Paroxetine engenders analgesic effects through inhibition of p38 phosphorylation in a rat migraine model

Chuanming Wang; Wei Bi; Yanran Liang; Xiuna Jing; Songhua Xiao; Yannan Fang; Qiaoyun Shi; Enxiang Tao

doi:10.3969/j.issn.1673-5374.2012.13.007

Paroxetine engenders analgesic effects through inhibition of p38 phosphorylation in a rat migraine model

Neural Regen Res. 2012 May 5;7(13):1006-12. doi: 10.3969/j.issn.1673-5374.2012.13.007.

Authors

Chuanming Wang¹, Wei Bi², Yanran Liang¹, Xiuna Jing¹, Songhua Xiao¹, Yannan Fang³, Qiaoyun Shi⁴, Enxiang Tao¹

Affiliations

¹ Department of Neurology, Sun Yat-sen Memorial Hospital, Sun Yat-sen University, Guangzhou 510120, Guangdong Province, China.
² Department of Neurology, First Affiliated Hospital of Jinan University, Guangzhou 510630, Guangdong Province, China.
³ Department of Neurology, First Affiliated Hospital, Sun Yat-sen University, Guangzhou 510080, Guangdong Province, China.
⁴ Center for Inherited Cardiovascular Disease, Division of Cardiovascular Medicine, Stanford University School of Medicine, Stanford, CA 94304, China.

PMID: 25722689
PMCID: PMC4341271
DOI: 10.3969/j.issn.1673-5374.2012.13.007

Abstract

In this study, a model of migraine was established by electrical stimulation of the superior sagittal sinus in rats.
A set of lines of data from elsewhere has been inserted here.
(* ===== verification/Notifications.v ===== *)
(** * Properties of the change poller *)
From S2P Require Import Prelude Json Postgres Amqp Programs Effects Worker Api Lifecycle Processing RateLimiter Http Poller Sample.
#[local] Open Scope stdpp_scope.

Section notifications.
Context `{Pg} {B : Type} `{Broker B}.
Implicit Types w : world B.

Lemma wp_poll lo hi clients cursor w :
  wp (healthy lo hi) (poll_tick clients cursor) (fun r w' => w_db w' = w_db w /\
    exists order, let l := changed_rows order cursor (w_db w) in
    r = Ok (match last l with
            | Some change => date_of (j_updated_at change)
            | None => cursor
            end,
            l ≫= (fun j => broadcast clients (change_event (change_columns j))))) w.
Proof.
  unfold poll_tick, getJobChangesSince. apply wp_try_catch, wp_healthy_query.
  intros c _. do 2 eexists. split; [done|]. intros w' Hd _ _ _. split; [done|]. exists (ch_order c).
  cbn zeta. unfold select_job_changes. rewrite fmap_last, list_fmap_bind.
  by destruct (last (changed_rows _ _ _)).
Qed.

(** What a tick over the table [d] reports, and the cursor it leaves. *)
Record reported (clients : list ws_client) (cursor : Z) (d : db) (cursor' : Z)
    (sent : list (nat * JobUpdatedEvent)) : Prop := {
  all_sent u j c : jobs d !! u = Some j -> cursor * 1000 < j_updated_at j ->
    c ∈ clients -> c_open c = true -> (c_name c, change_event (change_columns j)) ∈ sent;
  only_changes name ev : (name, ev) ∈ sent ->
    exists u j c, jobs d !! u = Some j /\ cursor * 1000 < j_updated_at j
      /\ c ∈ clients /\ c_open c = true /\ name = c_name c /\ ev = change_event (change_columns j);
  cursor_forward : cursor <= cursor';
  cursor_latest u j : jobs d !! u = Some j -> date_of (j_updated_at j) <= cursor';
  cursor_of_change : cursor' = cursor \/
    exists u j, jobs d !! u = Some j /\ cursor' = date_of (j_updated_at j) }.

Lemma elem_of_sent clients l name ev :
  (name, ev) ∈ (l ≫= fun j => broadcast clients (change_event (change_columns j))) <->
  exists j c, j ∈ l /\ c ∈ clients /\ c_open c = true /\ name = c_name c /\ ev = change_event (change_columns j).
Proof.
  rewrite list_elem_of_bind. unfold broadcast. setoid_rewrite list_elem_of_fmap.
  setoid_rewrite list_elem_of_In. setoid_rewrite filter_In. split.
  - intros (j & (c & [= -> ->] & Hc & Ho) & Hj). by exists j, c.
  - intros (j & c & Hj & Hc & Ho & -> & ->). exists j. split; [|done]. by exists c.
Qed.

Lemma run_poll lo hi clients cursor w cs :
  within (healthy lo hi) cs ->
  exists cursor' sent w' cs', run (poll_tick clients cursor) cs w = (Ok (cursor', sent), w', cs')
    /\ reported clients cursor (w_db w) cursor' sent.
Proof.
  intros Hcs. pose proof (wp_run _ _ _ _ _ Hcs (wp_poll lo hi clients cursor w)) as Hwp.
  destruct (run _ cs w) as [[r w'] cs']. destruct Hwp as [_ (order & ->)].
  do 4 eexists. split; [done|]. pose proof (elem_of_changes order cursor (w_db w)) as Hin.
  pose proof (last_change order cursor (w_db w)) as Hlast.
  set (l := changed_rows order cursor (w_db w)) in *. split.
  - intros u j c Hj Hc Hcl Ho. apply elem_of_sent. exists j, c. rewrite Hin. eauto 10.
  - intros name ev (j & c & [(u & Hj) Hc]%Hin & Hr)%elem_of_sent. by exists u, j, c.
  - destruct (last l) as [x|]; [|lia]. destruct (Hlast x eq_refl) as [[_ Hx]%Hin _].
    apply Z.div_le_lower_bound; lia.
  - intros u j Hj. unfold date_of. destruct (Z.lt_ge_cases (cursor * 1000) (j_updated_at j)) as [Hc|Hc].
    + assert (j ∈ l) as Hjl by (apply Hin; eauto). destruct (last l) as [x|] eqn:Hx.
      * apply Z.div_le_mono; [lia|]. by apply (Hlast x eq_refl).
      * apply last_None in Hx. rewrite Hx in Hjl. by apply not_elem_of_nil in Hjl.
    + etrans; [apply (Z.div_le_upper_bound _ _ cursor); lia|].
      destruct (last l) as [x|]; [|done]. destruct (Hlast x eq_refl) as [[_ Hx]%Hin _].
      apply Z.div_le_lower_bound; lia.
  - destruct (last l) as [x|]; [|by left]. right.
    destruct (Hlast x eq_refl) as [[(u & Hu) _]%Hin _]. by exists u, x.
Qed.

(** A tick that reaches the database tells every connected client of every
    job that changed after the cursor, and nothing else, and moves the cursor to
    the millisecond of the last change: no change in the table is later. *)
Theorem tick_reports_all_changes lo hi clients cursor w cs :
  within (healthy lo hi) cs ->
  exists cursor' sent w' cs', run (poll_tick clients cursor) cs w = (Ok (cursor', sent), w', cs')
    /\ reported clients cursor (w_db w) cursor' sent.
Proof. apply run_poll. Qed.

(** The last change of a tick is reported again by the next tick, and the
    cursor does not move past it, when nothing else changed in between: the
    cursor has lost the microseconds of the row, unless they are zero. *)
Theorem last_change_reported_again lo hi clients cursor w cs w2 cs2 u j :
  within (healthy lo hi) cs -> within (healthy lo hi) cs2 -> w_db w2 = w_db w ->
  jobs (w_db w) !! u = Some j -> cursor * 1000 < j_updated_at j ->
  (forall v k, jobs (w_db w) !! v = Some k -> j_updated_at k <= j_updated_at j) ->
  (j_updated_at j) mod 1000 <> 0 ->
  exists cursor' sent w' cs' sent2 w2' cs2',
    run (poll_tick clients cursor) cs w = (Ok (cursor', sent), w', cs')
    /\ run (poll_tick clients cursor') cs2 w2 = (Ok (cursor', sent2), w2', cs2')
    /\ forall c, c ∈ clients -> c_open c = true ->
         (c_name c, change_event (change_columns j)) ∈ sent /\ (c_name c, change_event (change_columns j)) ∈ sent2.
Proof.
  intros Hcs Hcs2 Hdb Hj Hc Hmax Hm.
  destruct (run_poll lo hi clients cursor w cs Hcs) as (c1 & sent & w' & cs' & Hrun & Hr).
  destruct (run_poll lo hi clients c1 w2 cs2 Hcs2) as (c2 & sent2 & w2' & cs2' & Hrun2 & Hr2).
  rewrite Hdb in Hr2. pose proof (Z.div_mod (j_updated_at j) 1000 ltac:(lia)) as Hdm.
  pose proof (Z.mod_pos_bound (j_updated_at j) 1000 ltac:(lia)) as Hb.
  assert (forall v k, jobs (w_db w) !! v = Some k -> date_of (j_updated_at k) <= date_of (j_updated_at j))
    as Hdate by (intros v k Hk; apply Z.div_le_mono; [lia|by eapply Hmax]).
  assert (c1 = date_of (j_updated_at j)) as Hc1.
  { pose proof (cursor_latest _ _ _ _ _ Hr u j Hj). destruct (cursor_of_change _ _ _ _ _ Hr)
      as [->|(v & k & Hk & ->)]; [|specialize (Hdate v k Hk); lia].
    assert (cursor <= date_of (j_updated_at j)) by (apply Z.div_le_lower_bound; lia). lia. }
  assert (c2 = c1) as ->.
  { pose proof (cursor_forward _ _ _ _ _ Hr2). destruct (cursor_of_change _ _ _ _ _ Hr2)
      as [->|(v & k & Hk & ->)]; [done|specialize (Hdate v k Hk); lia]. }
  exists c1, sent, w', cs', sent2, w2', cs2'. split; [done|]. split; [done|]. intros c Hcl Ho.
  split; [by eapply (all_sent _ _ _ _ _ Hr)|]. eapply (all_sent _ _ _ _ _ Hr2); [done| |done..].
  unfold date_of in Hc1. lia.
Qed.
End notifications.

(** ** The properties, on one job *)

Definition changed_job : Job := sample_job uuid_a (JObj []) QUEUED 0 1000500.
Definition changed_world : world Queues.t := one_job_world changed_job.

Lemma tick_reports_all_changes_witness :
  exists cursor' sent w' cs',
    run (poll_tick [mkClient 1 true] 0) (fun _ => calm 2000000 uuid_b) changed_world
      = (Ok (cursor', sent), w', cs')
    /\ reported [mkClient 1 true] 0 (w_db changed_world) cursor' sent.
Proof. apply (tick_reports_all_changes 2000000 2000000). apply healthy_calm. Defined.

Lemma last_change_reported_again_witness :
  exists cursor' sent w' cs' sent2 w2' cs2',
    run (poll_tick [mkClient 1 true] 0) (fun _ => calm 2000000 uuid_b) changed_world
      = (Ok (cursor', sent), w', cs')
    /\ run (poll_tick [mkClient 1 true] cursor') (fun _ => calm 2000000 uuid_b) changed_world
      = (Ok (cursor', sent2), w2', cs2')
    /\ forall c, c ∈ [mkClient 1 true] -> c_open c = true ->
         (c_name c, change_event (change_columns changed_job)) ∈ sent
         /\ (c_name c, change_event (change_columns changed_job)) ∈ sent2.
Proof.
  apply (last_change_reported_again 2000000 2000000 [mkClient 1 true] 0 changed_world _ _ _ uuid_a).
  - apply healthy_calm.
  - apply healthy_calm.
  - reflexivity.
  - reflexivity.
  - reflexivity.
  - intros v k Hk. change (({[ uuid_a := changed_job ]} : gmap string Job) !! v = Some k) in Hk.
    apply lookup_singleton_Some in Hk as [_ <-]. reflexivity.
  - discriminate.
Defined.
(** C40: a worker can stop listening, and start again only when the channel that
    it has cached closes: until then no consumer is on an open channel, whatever
    publications and other channels do.  It happens when a publication reconnects
    while the loop does (the later of the two is cached, and the close of the
    other, which has the consumer, is ignored), when the channel closes between
    the answer of [channel.consume] and the end of the loop (the event is dropped
    because [reconnecting] is still set), and when the broker cancels the consumer
    (the handler ignores the message [null] that tells it). *)
Theorem worker_can_go_deaf :
  (exists s, reachable worker_declarations false true false s /\ stays_deaf s)
  /\ (exists s, reachable worker_declarations true false false s /\ stays_deaf s)
  /\ (exists s, reachable worker_declarations false false true s /\ stays_deaf s).
Proof.
  split; [|split].
  - apply (fired_deaf _ _ _ overlap_labels). vm_compute. reflexivity.
  - apply (fired_deaf _ _ _ gap_labels). vm_compute. reflexivity.
  - apply (fired_deaf _ _ _ cancel_labels). vm_compute. reflexivity.
Qed.

(** A worker that lost its channel and is waiting to connect again. *)
Definition lost_labels : list label := subscribe_labels 0 ++ [LGoOn 0; LClose 1 0].

Definition lost : conn :=
  default started (fire_all worker_declarations false false false lost_labels started).

Lemma lost_reachable : reachable worker_declarations false false false lost.
Proof. apply (fire_all_steps _ _ _ _ lost_labels). vm_compute. reflexivity. Qed.

Lemma single_resubscription_witness :
  reachable worker_declarations false false false lost /\ sound lost.
Proof.
  split; [exact lost_reachable|].
  apply (single_resubscription worker_declarations false false false lost). exact lost_reachable.
Defined.

Lemma queue_attended_witness :
  exited lost = false
  /\ attended lost
  /\ (forall i, channel lost = Some i -> i ∈ open lost \/ shutting_down lost)
  /\ (forall t d, loop_at lost t d -> ~ shutting_down lost -> recovers worker_declarations lost).
Proof.
  split; [reflexivity|].
  apply (queue_attended worker_declarations lost); [exact lost_reachable|reflexivity].
Defined.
These rats were then treated orally with paroxetine at doses of 2.5, 5, or 10 mg/kg per day for 14 days. Following treatment, mechanical withdrawal thresholds were significantly higher, extracellular concentrations of 5-hydroxytryptamine in the periaqueductal grey matter and nucleus reticularis gigantocellularis were higher, and the expression of phosphorylated p38 in the trigeminal nucleus caudalis was lower. Our experimental findings suggest that paroxetine has analgesic effects in a rat migraine model, which are mediated by inhibition of p38 phosphorylation.

Keywords: 5-hydroxytryptamine; migraine; neural regeneration; p38; paroxetine; phosphorylation.